(** What the matching engine thread publishes. *)
Inductive MarketEvent :=
  | EvAdd (o : OrderAdd Ticker)
  | EvCancel (c : OrderCancel Ticker)
  | EvTrade (tr : Trade Ticker).

(** The encoder used for each event, on the storage of its local variable. *)
Definition encode_event (storage : list byte) (ev : MarketEvent) : list byte :=
  match ev with
  | EvAdd o => EncodeOrderAddEvent storage o
  | EvCancel c => EncodeOrderCancelEvent storage c
  | EvTrade tr => EncodeTradeEvent storage tr
  end.

(** The ticker as the client tools spell it. *)
Definition ticker_str (t : Ticker) : pystr := byte_to_Z <$> ss_data t.

(** The event a listener should see. *)
Definition event_seen (ev : MarketEvent) : PyEvent :=
  match ev with
  | EvAdd o => PyOrderAdd (value (oa_orderId_ o)) (value (oa_userId_ o))
      (ticker_str (oa_ticker_ o)) (oa_side_ o) (value (oa_price_ o)) (value (oa_volume_ o))
  | EvCancel c => PyOrderCancel (value (oc_orderId_ c)) (value (oc_userId_ c))
      (ticker_str (oc_ticker_ c))
  | EvTrade tr => PyTrade (value (tr_makerId_ tr)) (value (tr_takerId_ tr))
      (value (tr_makerOrderId_ tr)) (value (tr_takerOrderId_ tr)) (ticker_str (tr_ticker_ tr))
      (tr_takerSide_ tr) (value (tr_executionPrice_ tr)) (value (tr_volume_ tr))
  end.

(** A ticker of characters the tools can print: ASCII, without NUL. *)
Definition ticker_plain (t : Ticker) : Prop :=
  ticker_nul_free t ∧ Forall (λ b, byte_to_Z b < 128) (ss_data t).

----

◆ Work instruction
Write out, word for word, all lines from the line that holds "(tr_takerSide_ tr) (value" through the last line of the listing, with both end lines kept.

◆ Your response
      (tr_takerSide_ tr) (value (tr_executionPrice_ tr)) (value (tr_volume_ tr))
  end.

(** A ticker of characters the tools can print: ASCII, without NUL. *)
Definition ticker_plain (t : Ticker) : Prop :=
  ticker_nul_free t ∧ Forall (λ b, byte_to_Z b < 128) (ss_data t).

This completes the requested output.